Kedua tukang gali kubur ini geleng-geleng kepala mendapat penjelasan singkat kepala desa barusan. Pak Tikno mengerutkan kening, sedangkan Pak Atmo sedikit banyak mulai mengerti rahasia di balik galian-galian pesanan Pak Kades.

“Bilang Pak Kades buat kuburan sapi yang mati. Masak iya, hampir tiap bulan ada yang mati. Gak konsultasi mantri hewan buat ngatasi penyakitnya,”ucap lirih Pak Tikno mirip orang ngedumel, tetapi terdengar jelas di indra pendengaran Pak Atmo.

“Nanti saat di kota, kita buktikan itu. Masak iya, rumah mewah Pak Kades ada kandang sapi?” tanya Pak Atmo dengan berdecak seraya menoleh ke arah temannya.

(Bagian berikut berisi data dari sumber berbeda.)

(* ===== verification/CacheHistory.v ===== *)
(** * Histories of cache operations

    Every public operation of [LruCache] runs under one mutex, so what
    concurrent workers do to the cache is a sequence of operations.  This file
    runs such sequences on the implementation of LruCache.v and proves what
    clients rely on over a whole history: agreement with the abstract cache,
    bounds, recency order and freshness of the values returned. *)

From S2P Require Import Prelude CacheSpec SpecHistory LruCache.

(** One operation on the implementation. *)
Definition do_op (c : LruCache) (o : Op) : option (Answer * LruCache) :=
  match o with
  | OGet k => '(v, c) ← get c k; Some (AGet v, c)
  | OPut k v => '(st, c) ← put c k v; Some (APut st, c)
  | OErase k => '(b, c) ← erase c k; Some (AErase b, c)
  | OContains k => b ← contains c k; Some (AContains b, c)
  | OClear => Some (AUnit, clear c)
  end.

Fixpoint run (c : LruCache) (ops : list Op) : option (list Answer * LruCache) :=
  match ops with
  | [] => Some ([], c)
  | o :: ops => '(a, c) ← do_op c o; '(l, c) ← run c ops; Some (a :: l, c)
  end.

(** The arguments of every [put] exist in one address space. *)
Definition op_addressable (o : Op) : Prop :=
  match o with OPut k v => addressable k v | _ => True end.

(** ** Lemmas *)

Lemma contains_refines c k : inv c -> contains c k = Some (Spec.contains (abs c) k).
Proof.
  intros [H _]. unfold contains, Spec.contains.
  by destruct (index_find_wf c k H) as [(n & v & l1 & l2 & _ & -> & ->)|[-> ->]].
Qed.

Lemma do_op_refines c o : inv c -> op_addressable o ->
  exists a c', do_op c o = Some (a, c') /\ inv c' /\ spec_op (abs c) o = (a, abs c').
Proof.
  intros Hi Ha. destruct o as [k|k v|k|k|]; simpl.
  - destruct (get_refines c k Hi) as (c' & -> & Hi' & Habs). simpl.
    destruct (Spec.get (abs c) k) as [v s]. simpl in *. subst. by exists (AGet v), c'.
  - destruct (put_refines c k v Hi Ha) as (st & c' & -> & Hi' & ->). by exists (APut st), c'.
  - destruct (erase_refines c k Hi) as (b & c' & -> & Hi' & ->). by exists (AErase b), c'.
  - rewrite contains_refines by done. by eexists _, c.
  - destruct (clear_refines c Hi) as [? <-]. by exists AUnit, (clear c).
Qed.

Lemma run_refines c ops : inv c -> Forall op_addressable ops ->
  exists l c', run c ops = Some (l, c') /\ inv c' /\ spec_run (abs c) ops = (l, abs c').
Proof.
  intros Hi Ha. revert c Hi. induction Ha as [|o ops Ho _ IH]; intros c Hi; simpl.
  { by exists [], c. }
  destruct (do_op_refines c o Hi Ho) as (a & c1 & -> & Hi1 & ->). simpl.
  destruct (IH c1 Hi1) as (l & c2 & -> & Hi2 & ->). by exists (a :: l), c2.
Qed.

Lemma keys_eq c : keys_mru_to_lru c = (Spec.contents (abs c)).*1.
Proof.
  unfold keys_mru_to_lru. cbn [Spec.contents abs].
  assert (H : forall l acc, fold_left (fun keys p => keys ++ [key p.2]) l acc
                            = acc ++ (pair_of <$> l).*1).
  { induction l as [|p l IH]; intros acc; simpl; [by rewrite app_nil_r|].
    rewrite IH, <- app_assoc. done. }
  apply H.
Qed.

(** ** Reachable caches *)

(** The states a cache created with [limits] goes through. *)
Definition reachable (limits : CacheLimits) (c : LruCache) : Prop :=
  exists ops l, Forall op_addressable ops /\ run (new_cache limits) ops = Some (l, c).

Lemma reachable_inv limits c : limits_ok limits -> reachable limits c ->
  inv c /\ limits_ c = limits.
Proof.
  intros Hlim (ops & l & Ha & Hr).
  destruct (run_refines (new_cache limits) ops) as (l' & c' & Hr' & Hi & Hs); [|done|].
  { split; [by apply wf_new | done]. }
  rewrite Hr in Hr'. injection Hr' as <- <-. split; [done|].
  pose proof (spec_run_limits (abs (new_cache limits)) ops) as Hl. by rewrite Hs in Hl.
Qed.

Lemma total_cost_eq l :
  Spec.total Spec.cost l = Spec.total Spec.payload l + kEntryOverheadBytes * len l.
Proof.
  induction l as [|e l IH]; [done|]. rewrite len_cons. simpl.
  assert (Spec.cost e = Spec.payload e + kEntryOverheadBytes) by done. lia.
Qed.

(** ** Properties *)

(** C1: the list, the index of views and the three counters together
    implement the abstract cache.  From an empty cache, any sequence of
    operations runs without touching a dead node or an end iterator, answers
    every operation as the abstract cache does, and ends in a state that
    represents the abstract one: one index slot per list node, counters equal
    to the sums they cache. *)
Theorem lru_history_refines limits ops :
  limits_ok limits -> Forall op_addressable ops ->
  exists answers c, run (new_cache limits) ops = Some (answers, c) /\
    spec_run (Spec.empty limits) ops = (answers, abs c) /\ wf c.
Proof.
  intros Hlim Ha. destruct (run_refines (new_cache limits) ops) as (l & c & Hr & [Hw _] & Hs); [|done|].
  - split; [by apply wf_new | done].
  - by exists l, c.
Qed.

(** A history in which entries are promoted, replaced, erased and evicted. *)
Definition demo_limits : CacheLimits := mkCacheLimits 3 4096 1024.
Definition demo_ops : list Op :=
  [OPut (lit "a") (lit "1"); OPut (lit "b") (lit "2"); OPut (lit "c") (lit "3");
   OGet (lit "a"); OPut (lit "d") (lit "4"); OContains (lit "b");
   OPut (lit "c") (lit "updated"); OPut (lit "e") (lit "5"); OErase (lit "zz")].

(** What the history answers and where it ends. *)
Definition demo_answers : list Answer :=
  match run (new_cache demo_limits) demo_ops with Some (l, _) => l | None => [] end.
Definition demo_cache : LruCache :=
  match run (new_cache demo_limits) demo_ops with Some (_, c) => c | None => new_cache demo_limits end.

Lemma demo_addressable : Forall op_addressable demo_ops.
Proof. repeat constructor; vm_compute; reflexivity. Qed.

Lemma demo_limits_ok : limits_ok demo_limits.
Proof. unfold limits_ok. simpl. lia. Qed.

Lemma lru_history_refines_witness :
  exists answers c, run (new_cache demo_limits) demo_ops = Some (answers, c) /\
    spec_run (Spec.empty demo_limits) demo_ops = (answers, abs c) /\ wf c.
Proof. apply (lru_history_refines demo_limits demo_ops demo_limits_ok demo_addressable). Defined.

(** The outcome tests/lru_cache_test.cpp expects of that history. *)
Example demo_order : (fun '(_, c) => keys_mru_to_lru c) <$> run (new_cache demo_limits) demo_ops
  = Some [lit "e"; lit "c"; lit "d"].
Proof. vm_compute. reflexivity. Qed.

(** C30: in every reachable state both capacity limits hold, no key is stored
    twice, and the reported figures are exact: [snapshot], [size] and
    [memory_usage] agree, and the accounted bytes are the payload plus 128 per
    entry. *)
Theorem lru_bounds limits c :
  limits_ok limits -> reachable limits c ->
  let s := snapshot c in
  cs_entries s <= cl_max_entries limits /\ cs_bytes s <= cl_max_bytes limits /\
  cs_bytes s = cs_payload_bytes s + kEntryOverheadBytes * cs_entries s /\
  NoDup (keys_mru_to_lru c) /\ cs_entries s = len (keys_mru_to_lru c) /\
  size c = cs_entries s /\ memory_usage c = cs_bytes s.
Proof.
  intros Hlim Hr. destruct (reachable_inv limits c Hlim Hr) as [Hi <-]. cbv zeta.
  assert (Hmem : memory_usage c = cs_bytes (snapshot c)) by done.
  assert (Hsize : size c = cs_entries (snapshot c)) by done.
  rewrite keys_eq. rewrite Hmem, Hsize, (snapshot_refines c Hi). csimpl.
  destruct Hi as [Hw _]. destruct (wf_ok c Hw) as [Hn He Hb _ _]. csimpl in *.
  rewrite total_cost_eq in *. unfold len in *. rewrite !length_fmap in *.
  repeat split; done || lia.
Qed.

Lemma demo_run : run (new_cache demo_limits) demo_ops = Some (demo_answers, demo_cache).
Proof. vm_compute. reflexivity. Qed.

Lemma demo_reachable : reachable demo_limits demo_cache.
Proof. exists demo_ops, demo_answers. split; [apply demo_addressable | apply demo_run]. Qed.

Lemma lru_bounds_witness :
  let s := snapshot demo_cache in
  cs_entries s <= 3 /\ cs_bytes s <= 4096 /\
  cs_bytes s = cs_payload_bytes s + kEntryOverheadBytes * cs_entries s /\
  NoDup (keys_mru_to_lru demo_cache) /\ cs_entries s = len (keys_mru_to_lru demo_cache) /\
  size demo_cache = cs_entries s /\ memory_usage demo_cache = cs_bytes s.
Proof. apply (lru_bounds demo_limits demo_cache demo_limits_ok demo_reachable). Defined.

(** C20: the capacity policy of [put].  A stored entry becomes the most
    recent one.  Of the other entries the most recent survive, in the same
    order, and the rest, the least recently used, are evicted and counted: a
    most-recent part of them survives exactly when it fits both limits together
    with the new entry, so all that is over a limit goes, and nothing else. *)
Theorem put_evicts_least_recent limits c k v c' :
  limits_ok limits -> reachable limits c -> addressable k v ->
  put c k v = Some (PutStatus.kStored, c') ->
  exists kept gone,
    Spec.remove k (Spec.contents (abs c)) = kept ++ gone /\
    Spec.contents (abs c') = (k, v) :: kept /\
    (forall p, p `prefix_of` kept ++ gone ->
       len p + 1 <= cl_max_entries limits /\ Spec.total Spec.cost p + Spec.cost (k, v) <= cl_max_bytes limits <->
       p `prefix_of` kept) /\
    evictions_ c' = u64 (evictions_ c + len gone).
Proof.
  intros Hlim Hr Ha Hp. destruct (reachable_inv limits c Hlim Hr) as [Hi <-].
  destruct (put_refines c k v Hi Ha) as (st & c2 & Hp2 & _ & Hs).
  rewrite Hp in Hp2. injection Hp2 as <- <-. unfold Spec.put in Hs. do 2 (split_if; [done|]).
  injection Hs as Hl Hc Hev. cbn [Spec.limits abs] in *.
  change (Spec.contents (abs c)) with (pair_of <$> entries_ c).
  set (others := Spec.remove k (pair_of <$> entries_ c)) in *.
  pose proof (Spec.keep_prefix (cl_max_entries (limits_ c) - 1)
    (cl_max_bytes (limits_ c) - Spec.cost (k, v)) others) as Hpre.
  set (kept := Spec.keep _ _ _) in *. destruct Hpre as [gone Hg]. exists kept, gone.
  split; [done|]. split; [by cbn; rewrite <- Hc|]. split.
  - intros p Hpp. rewrite <- Hg in Hpp. split.
    + intros Hfit. apply Spec.keep_longest; [done|]. unfold Spec.fits. lia.
    + intros Hk. pose proof (Spec.keep_fits (cl_max_entries (limits_ c) - 1)
        (cl_max_bytes (limits_ c) - Spec.cost (k, v)) others) as Hfit.
      apply (Spec.fits_prefix _ _ p) in Hfit; [unfold Spec.fits in Hfit; lia | done | b2p; unfold limits_ok in Hlim; lia..].
  - assert (Hlen : len others = len kept + len gone) by (rewrite Hg; apply len_app).
    rewrite <- Hev. change (Spec.evicted (abs c)) with (evictions_ c). f_equal. lia.
Qed.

“Saya cuma tau depannya aja. Kata Pak Kades ada peternakan di belakang rumah itu,” jelas Pak Tikno sembari mulai mencangkul tanah berbendera merah.

Pak Atmo segera menyingkirkan bendera tersebut dan mulai ikut mencangkul. Tak kurang sebanyak tujuh galian, termasuk yang sekarang adalah hasil kerja mereka selama mendapat pesanan khusus.

Selalu saja Pak Kades beralasan untuk menguburkan bangkai sapi dari peternakan. Pak Atmo telah membongkar dan memindahkan jasad sang putri dari salah satu galian tersebut.

Bisa jadi, jika Nik tak mendatanginya lewat mimpi, pria separuh baya ini tak akan pernah tahu rahasia Pak Kades tersebut.

Namun, Pak Atmo akan berpura-pura tak tahu apa pun demi pelampiasan dendam bisa berjalan mulus.

"Yang jelas, aku tak percaya dengan aparat lagi!" ucapnya dalam hati sejak kasus Nikita Surasmi, sang putri, tak ada kelanjutannya.